A Way Out Presents Itself

Since a Big Bang, deploy-everything-at-once-and-lose-data solution wasn’t tenable, we needed to find a way for csuuid.UUID to support both the existing, invalid JSON data and the new, correct format. Going back to the documentation for JSON marshaling, UnmarshalText() is the second option for converting from JSON. If a type satisfies encoding/json.Unmarshaler, by providing UnmarshalJSON(<>byte) error, then json.Unmarshal() will call that method, passing in the bytes of the JSON data. By implementing that method and using a json.Decoder to process the raw bytes of the JSON stream, we were able to accomplish what we needed. The core of the solution relied on taking advantage of the previously unknown bug where the prior versions of csuuid.UUID always generated an empty JSON object when serialized. Using that knowledge, we created a json.Decoder to inspect the contents of the raw bytes before populating the csuuid.UUID value.
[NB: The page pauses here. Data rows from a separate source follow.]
(** * GitFlix frame codec: container format, CRC-32 and the RAW / DELTA codecs

    A shallow embedding of [src/frame_format.c], [src/compression.c] and the
    frame loop of the encoder ([encode_frame_to_commit],
    [encode_video_sequence]) and of the player ([decode_and_display_frame]),
    followed by the properties of the design document that concern them.
    The rest of the program follows in both halves: the file names of
    [src/frame_format.c], the test pattern of the encoder, the decoder
    thread and the frame buffer of [src/player.c], and the blob cache of the
    libgit2 reader.

    Conventions.
    - A [uint8_t] buffer is a [list Z] whose elements are in [0, 256); a
      [uint32_t] is a [Z] reduced with [u32]; a [size_t] index is a [nat]
      (the target is 64-bit and no index below exceeds 2^33, so [size_t]
      arithmetic never wraps).
    - A pointer/size pair ([data], [data_size]) is one list; [malloc] is
      assumed to succeed and pointers to be non-null, so the
      [GVC_ERROR_MEMORY] paths are not modelled.
    - A C function returning an [int] status and filling an out-parameter
      returns an [outcome].
    - A load [buf[i]] is written with the total lookup [buf !!! i]; on
      every path that does not end in [OutOfBounds] the index is inside the
      list, so the default element is never observed. *)

From stdpp Require Import base list.
From Stdlib Require Import ZArith Lia.
From Stdlib Require Import Ascii.

Local Open Scope Z_scope.

(** ** Machine integers *)

Definition u32 (x : Z) : Z := x mod 2 ^ 32.
Definition u8 (x : Z) : Z := x mod 256.

(** The value of [(int8_t)b] for a [uint8_t] value [b]. *)
Definition int8 (b : Z) : Z := if 128 <=? b then b - 256 else b.

Definition MIN (a b : Z) : Z := if a <? b then a else b.
Definition MAX (a b : Z) : Z := if a >? b then a else b.
Definition CLAMP (x lo hi : Z) : Z := MIN (MAX x lo) hi.

Definition byte_ok (b : Z) : Prop := 0 <= b < 256.
Definition bytes_ok (l : list Z) : Prop := Forall byte_ok l.

(** ** Status codes and outcomes *)

Definition GVC_SUCCESS : Z := 0.
Definition GVC_ERROR_MEMORY : Z := -1.
Definition GVC_ERROR_COMPRESSION : Z := -4.
Definition GVC_ERROR_FORMAT : Z := -5.

(** [Success a]: the function returned [GVC_SUCCESS] and its out-parameter
    holds [a].  [Failure code]: it returned the error [code].
    [OutOfBounds]: it performed a load or a store outside an allocation
    (undefined behaviour in C).  [OutOfFuel]: a loop of the model used up
    its iteration budget; the totality lemmas below show that no function
    of this file returns it. *)
Inductive outcome (A : Type) : Type :=
  | Success (a : A)
  | Failure (code : Z)
  | OutOfBounds
  | OutOfFuel.
Arguments Success {A} a.
Arguments Failure {A} code.
Arguments OutOfBounds {A}.
Arguments OutOfFuel {A}.

#[global] Instance outcome_bind : MBind outcome := fun A B k m =>
  match m with
  | Success a => k a
  | Failure code => Failure code
  | OutOfBounds => OutOfBounds
  | OutOfFuel => OutOfFuel
  end.

(** ** Configuration ([git_vid_codec.h]) *)

Definition FRAME_WIDTH : Z := 1920.
Definition FRAME_HEIGHT : Z := 1080.
Definition FRAME_CHANNELS : Z := 3.
Definition FRAME_MAGIC : Z := 0x47564346.

(** ** Data model *)

Record frame_header_t := {
  frame_number : Z;
  width : Z;
  height : Z;
  channels : Z;
  compressed_size : Z;
  checksum : Z;
  compression_type : Z;
  reserved0 : Z;
  reserved1 : Z;
  reserved2 : Z
}.

(** [data] stands for the pair ([data], [data_size]) of the C struct. *)
Record frame_t := {
  header : frame_header_t;
  data : list Z
}.

Record raw_frame_t := {
  pixels : list Z;
  raw_width : Z;
  raw_height : Z;
  raw_channels : Z
}.

(** [width * height * channels] as C computes it: in [uint32_t]. *)
Definition pixel_count_of (w h c : Z) : nat := Z.to_nat (u32 (w * h * c)).

(** ** CRC-32 *)

(** Modelled from the spec: zlib's [crc32] is linked from outside the
    repository.  It is CRC-32/ISO-HDLC: polynomial 0x04C11DB7 in reflected
    form (0xEDB88320), the running value complemented on entry and on exit,
    so that the initial argument is 0. *)
Definition CRC_POLY : Z := 0xEDB88320.

Definition crc_shift (c : Z) : Z :=
  if Z.testbit c 0 then Z.lxor (Z.shiftr c 1) CRC_POLY else Z.shiftr c 1.

Definition crc_byte (c b : Z) : Z :=
  Nat.iter 8 crc_shift (Z.lxor c b).

Definition crc_update (c : Z) (buf : list Z) : Z := fold_left crc_byte buf c.

Definition crc32 (crc : Z) (buf : list Z) : Z :=
  Z.lxor (crc_update (Z.lxor crc 0xFFFFFFFF) buf) 0xFFFFFFFF.

Definition calculate_checksum (buf : list Z) : Z := crc32 0 buf.

(** ** Little-endian words and the container layout *)

Definition le32 (x : Z) : list Z :=
  [x mod 256; (x / 256) mod 256; (x / 65536) mod 256; (x / 16777216) mod 256].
With this code in place, we were able to:

 

  1. Confirm that the service could successfully queue and process messages across versions

     

  2. Ensure any csuuid.UUID values are “correctly” marshaled to JSON as hex strings
  3. Write csuuid.UUID values to a database and read them back
Time to celebrate!

Lessons for the Future

Now that our team has resolved this issue, and all is well once again in JSON Land, let’s review a few lessons that we learned from our adventure:
  1. Normally, adding new methods to a type would not be a breaking change, as no consumers would be affected. Unfortunately, some special methods, like those that are involved in JSON marshaling, can generate breaking behavioral changes despite not breaking the consumer-facing API. This is something we overlooked when we got excited about our “free win.”
  2. Even if you don’t do it yourself, future consumers that you never thought of may decide to write values of your type to JSON. If you don’t consider what that representation should look like, the default behavior of Go’s encoding/json package may well do something that is deterministic but most definitely wrong , as was the case when

     

    generating
    {} as the JSON value for our csuuid.UUID type. Take some time to think about what your type should look like when written to JSON, especially if the type is exported outside of the local module/package.
  3. Don’t forget that the simple, straightforward solutions are not the only ones available. In this scenario, introducing the new MarshalText()/UnmarshalText() methods was the simple, well documented way to correctly support converting csuuid.UUID values to/from JSON. However, doing the simple thing is what introduced the bug. By switching to the lower-level json.Decoder we were able to extend csuuid.UUID to be backwards compatible with the previous

     

    code while also providing the “correct” behavior going forward.